Increased human stretch reflex dynamic sensitivity with height‐induced postural threat

Threats to standing balance (postural threat) are known to facilitate soleus tendon‐tap reflexes, yet the mechanisms driving reflex changes are unknown. Scaling of ramp‐and‐hold dorsiflexion stretch reflexes to stretch velocity and amplitude were examined as indirect measures of changes to muscle spindle dynamic and static function with height‐induced postural threat. Overall, stretch reflexes were larger with threat. Furthermore, the slope (gain) of the stretch‐velocity vs. short‐latency reflex amplitude relationship was increased with threat. These findings are interpreted as indirect evidence for increased muscle spindle dynamic sensitivity, independent of changes in background muscle activity levels, with a threat to standing balance.

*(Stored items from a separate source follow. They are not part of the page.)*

Lemma delegated_principal_witness :
  validateSalesAuth Samples.post_accepts Samples.verify Samples.env_remote
                    5000 (Some "Bearer good")
  = ([AxiosPost "http://localhost:5000/api/auth/validate" "good"],
     Next Fixtures.user7)
  /\ forall n, IdNum 7 = IdNum n -> JS.parseInt (id_toString (IdNum 7)) = Some n.
Proof.
  apply (AuthMore.delegated_principal Samples.post_accepts Samples.verify
           Samples.env_remote 5000 "Bearer good" Fixtures.sales_rep (IdNum 7));
    try reflexivity; try exact LimitsFacts.safe_7.
  left. reflexivity.
Defined.

Lemma unreadable_answer_witness :
  validateSalesAuth Fixtures.post_null Samples.verify Samples.env_remote
                    5000 (Some "Bearer good")
  = ([AxiosPost "http://localhost:5000/api/auth/validate" "good"],
     Respond 500 (Envelope false "Authentication service error")).
Proof.
  apply (proj2 (AuthMore.unreadable_answer Fixtures.post_null Samples.verify
                  Samples.env_remote 5000 "Bearer good" eq_refl eq_refl)).
  left. reflexivity.
Defined.

Lemma calls_carry_the_header_token_witness :
  (length (fst (validateSalesAuth Samples.post_timed_out Samples.verify
                  Samples.env_remote 5000 (Some "Bearer good"))) <= 2)%nat.
Proof.
  apply (AuthMore.calls_carry_the_header_token Samples.post_timed_out
           Samples.verify Samples.env_remote 5000 "Bearer good").
  reflexivity.
Defined.

Lemma token_is_first_word_witness :
  token_of ("Bearer " ++ "good") = "good"
  /\ token_of ("Bearer " ++ "good" ++ String " " "and more") = "good".
Proof.
  apply (AuthMore.token_is_first_word "good" "and more"). reflexivity.
Defined.

End AuthChecks.

Module ClientChecks.
Import Model Routes.

Lemma sample_times_distinct :
  Limits.distinct_times (filter (listing_where 7 None) Samples.clients).
Proof.
  repeat constructor; cbn; intros H;
    repeat (destruct H as [H|H]; try discriminate H); exact H.
Defined.

Lemma pages_concatenate_witness :
  flat_map
    (fun i => Pages.clients_of
                (getAllClientsBySalesRep Samples.clients "7"
                   (Some (Z.of_nat i)) (Some 1) None))
    (seq 1 (Z.to_nat 2))
  = Sql.order_by_desc created_at
      (filter (listing_where 7 None) Samples.clients)
  /\ forall ordered,
       Permutation (filter (listing_where 7 None) Samples.clients) ordered ->
       StronglySorted (Sql.desc created_at) ordered ->
       ordered
       = Sql.order_by_desc created_at
           (filter (listing_where 7 None) Samples.clients).
Proof.
  apply (PagesFacts.pages_concatenate Samples.clients None "7" 7 1 2);
    try reflexivity; try lia; try exact LimitsFacts.safe_7; try exact LimitsFacts.safe_1.
  exact sample_times_distinct.
Defined.



Lemma invalid_paging_is_500_witness :
  get_clients Samples.clients (Some Fixtures.user7) (Some "0") None None
  = reply 500 (Message false "Failed to get clients").
Proof.
  apply (PagesFacts.invalid_paging_is_500 Samples.clients None
           (Some Fixtures.user7) (Some "0") None).
  - reflexivity.
  - right. right. left. exists 0. split; [reflexivity | lia].
Defined.

Lemma blank_search_is_no_search_witness :
  get_clients Samples.clients (Some Fixtures.user7) None None (Some "  ")
  = get_clients Samples.clients (Some Fixtures.user7) None None None.
Proof.
  apply (PagesFacts.blank_search_is_no_search Samples.clients
           (Some Fixtures.user7) None None "  ").
  reflexivity.
Defined.

Lemma recent_is_bounded_and_ordered_witness :
  exists data,
    get_recent Samples.clients (Some Fixtures.user7) (Some "1")
    = reply 200 (Recent (Z.of_nat (length data)) data)
    /\ Z.of_nat (length data) <= 1
    /\ Z.of_nat (length data)
       = Z.min 1 (Z.of_nat (length (filter (owned_by 7) Samples.clients)))
    /\ StronglySorted (Sql.desc created_at) data
    /\ (forall r, In r data -> In r Samples.clients /\ sales_rep_id r = Some 7).
Proof.
  apply (PagesFacts.recent_is_bounded_and_ordered Samples.clients
           Fixtures.user7 (Some "1") 7 1);
    try reflexivity; try discriminate; try lia;
    try exact LimitsFacts.safe_7; try exact LimitsFacts.safe_1.
Defined.

Lemma invalid_limit_is_500_witness :
  get_recent Samples.clients (Some Fixtures.user7) (Some "-1")
  = reply 500 (Message false "Failed to get recent clients").
Proof.
  apply (PagesFacts.invalid_limit_is_500 Samples.clients Fixtures.user7
           (Some "-1")).
  - discriminate.
  - exists 7. reflexivity.
  - right. exists (-1). split; [reflexivity | lia].
Defined.

Lemma recent_is_first_page_witness :
  exists data pg,
    get_clients Samples.clients (Some Fixtures.user7) None (Some "1") None
    = reply 200 (Paged data pg)
    /\ get_recent Samples.clients (Some Fixtures.user7) (Some "1")
       = reply 200 (Recent (Z.of_nat (length data)) data)
    /\ forall ordered,
         Permutation (filter (owned_by 7) Samples.clients) ordered ->
         StronglySorted (Sql.desc created_at) ordered ->
         data = firstn (Z.to_nat 1) ordered.
Proof.
  apply (PagesFacts.recent_is_first_page Samples.clients Fixtures.user7
           (Some "1") 7 1);
    try reflexivity; try discriminate; try lia;
    try exact LimitsFacts.safe_7; try exact LimitsFacts.safe_1.
  exact sample_times_distinct.
Defined.

Lemma duplicate_is_any_row_of_the_table_witness :
  checkDuplicate Samples.clients "bolt ltd" "Test Insurance Co" = true.
Proof.
  apply (proj2 (CreationFacts.duplicate_is_any_row_of_the_table
                  Samples.clients "bolt ltd" "Test Insurance Co")).
  exists (Samples.client "C00000002" "Bolt Ltd" "Test Insurance Co" 8 200).
  split; [right; left; reflexivity | split; reflexivity].
Defined.




Lemma creation_leaves_other_listings_witness :
  getAllClientsBySalesRep
    (fst (post_client Samples.accepts_all Samples.clients
            (Some Fixtures.user7)
            (Samples.request "New Co" "Test Insurance Co") Samples.uuid 400))
    "8" (Some 1) (Some 10) None
  = getAllClientsBySalesRep Samples.clients "8" (Some 1) (Some 10) None
  /\ getClientsByCreator
       (fst (post_client Samples.accepts_all Samples.clients
               (Some Fixtures.user7)
               (Samples.request "New Co" "Test Insurance Co") Samples.uuid
               400))
       "8" (Some 10)
     = getClientsByCreator Samples.clients "8" (Some 10).
Proof.
  apply (CreationFacts.creation_leaves_other_listings Samples.accepts_all
           Samples.clients (Some Fixtures.user7)
           (Samples.request "New Co" "Test Insurance Co") Samples.uuid 400
           "8" 8);
    [reflexivity | reflexivity
     | unfold Limits.safe, Limits.MAX_SAFE_INTEGER; lia | discriminate].
Defined.


Lemma logged_body_hides_password_and_token_witness :
  ("POST" <> "GET"
   /\ exists b, Some Fixtures.login_body = Some b
                /\ Logging.truthy b = true
                /\ Logging.sanitizedBody Fixtures.login_body
                   = Logging.sanitizedBody b)
  /\ (Logging.get "password" (Logging.sanitizedBody Fixtures.login_body)
      = Some (Logging.JStr "[REDACTED]")
      \/ Logging.get "token" (Logging.sanitizedBody Fixtures.login_body)
         = Some (Logging.JStr "[REDACTED]") ->
      Logging.JStr "[REDACTED]" = Logging.JStr "[REDACTED]"
      \/ Logging.truthy (Logging.JStr "[REDACTED]") = false).
Proof.
  apply (LoggingFacts.logged_body_hides_password_and_token 0 "POST"
           "/api/auth/login" (Some Fixtures.login_body)).
  right. left. reflexivity.
Defined.

Lemma logged_body_keeps_other_properties_witness :
  Logging.get "profile" (Logging.sanitizedBody Fixtures.login_body)
  = Some (Logging.JObj [("password", Logging.JStr "inner")]).
Proof.
  rewrite (proj1 (proj2 (LoggingFacts.logged_body_keeps_other_properties
                           Fixtures.login_body "profile")));
    [reflexivity | discriminate | discriminate].
Defined.

Lemma statement_without_marker_is_sent_as_written_witness :
  fst (Db.query "SELECT * FROM clients WHERE id = @param0" ["C1"])
  = "SELECT * FROM clients WHERE id = @param0"
  /\ (Db.bound ("param" ++ JS.toString 0)
        (snd (Db.query "SELECT * FROM clients WHERE id = @param0" ["C1"]))
      = true
      <-> 0 <= 0 < Z.of_nat (length ["C1"])).
Proof.
  apply (DbFacts.statement_without_marker_is_sent_as_written
           "SELECT * FROM clients WHERE id = @param0" ["C1"] 0).
  reflexivity.
Defined.

Lemma marker_is_named_by_its_offset_witness :
  fst (Db.query ("id = " ++ String "?" "") ["C1"])
  = "id = " ++ "@param" ++ JS.toString (Z.of_nat (String.length "id = "))
            ++ Db.parameterize (Z.of_nat (String.length "id = ") + 1) ""
  /\ (Db.bound ("param" ++ JS.toString (Z.of_nat (String.length "id = ")))
        (snd (Db.query ("id = " ++ String "?" "") ["C1"])) = true
      <-> (String.length "id = " < length ["C1"])%nat).
Proof.
  apply (DbFacts.marker_is_named_by_its_offset "id = " "" ["C1"]).
  reflexivity.
Defined.

End ClientChecks.

Module DocumentChecks.
Import Model Routes Documents.

Lemma checks_precede_uploads_witness :
  post_with_documents Fixtures.any_connection Fixtures.blob_upload
    Fixtures.extname Fixtures.JSON_parse Samples.accepts_all
    Fixtures.blob_env Samples.clients (Some "customer-documents")
    (Some Fixtures.user7) None (Some Fixtures.files) Samples.uuid
    Fixtures.blob_uuid Samples.uuid 400
  = (Samples.clients, Some "customer-documents", [],
     reply 400 (Message false missing_fields)).
Proof.
  refine (proj1 (proj2 (DocumentsFacts.checks_precede_uploads
                          Fixtures.any_connection Fixtures.blob_upload
                          Fixtures.extname Fixtures.JSON_parse
                          Samples.accepts_all Fixtures.blob_env
                          Samples.clients (Some "customer-documents")
                          (Some Fixtures.user7) None (Some Fixtures.files)
                          Samples.uuid Fixtures.blob_uuid Samples.uuid 400)
                       _ eq_refl) eq_refl).
Defined.





End DocumentChecks.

We argue that context‐dependent scaling of stretch reflexes forms part of a multisensory tuning process where acquisition and/or processing of balance‐relevant sensory information is continuously primed to facilitate feedback control of standing balance in challenging balance scenarios.

Influence of emotional stimuli on lower limb cutaneous reflexes during human gait

Previous research has shown that cutaneous reflexes are modulated when walking with a threat to stability. It is unclear if this reflex modulation is purely related to the context of the imposed threat or if emotional changes associated with the threat exert an independent influence on reflex excitability. This study investigated the influence of emotional stimuli on lower limb cutaneous reflexes during treadmill walking. Twenty-eight healthy young adults walked at a self-selected pace while viewing pictures that manipulated emotional arousal and valence (confirmed with electrodermal and self-report measures). Throughout each trial, cutaneous reflexes were evoked by electrically stimulating the sural nerve at heel contact, mid-stance, or toe off. Surface electromyography of the ipsilateral soleus (SOL), medial gastrocnemius (MG), tibialis anterior (TA), biceps femoris (BF), and vastus lateralis (VL) was recorded to assess reflexes. Highly arousing pictures, independent of valence, significantly facilitated TA, and trended toward facilitating SOL and BF reflexes during mid-stance. Unpleasant pictures, independent of arousal, significantly reduced reflex amplitudes in BF during mid-stance and TA during toe off. While changes in background muscle activity and step cadence were observed, they did not correlate with reflex changes. This study provides the first evidence that emotional stimuli exert an independent influence on cutaneous reflex excitability during gait. As cutaneous reflexes contribute to stability during gait, these findings support the notion that emotional state influences important sensorimotor processes underlying balance control.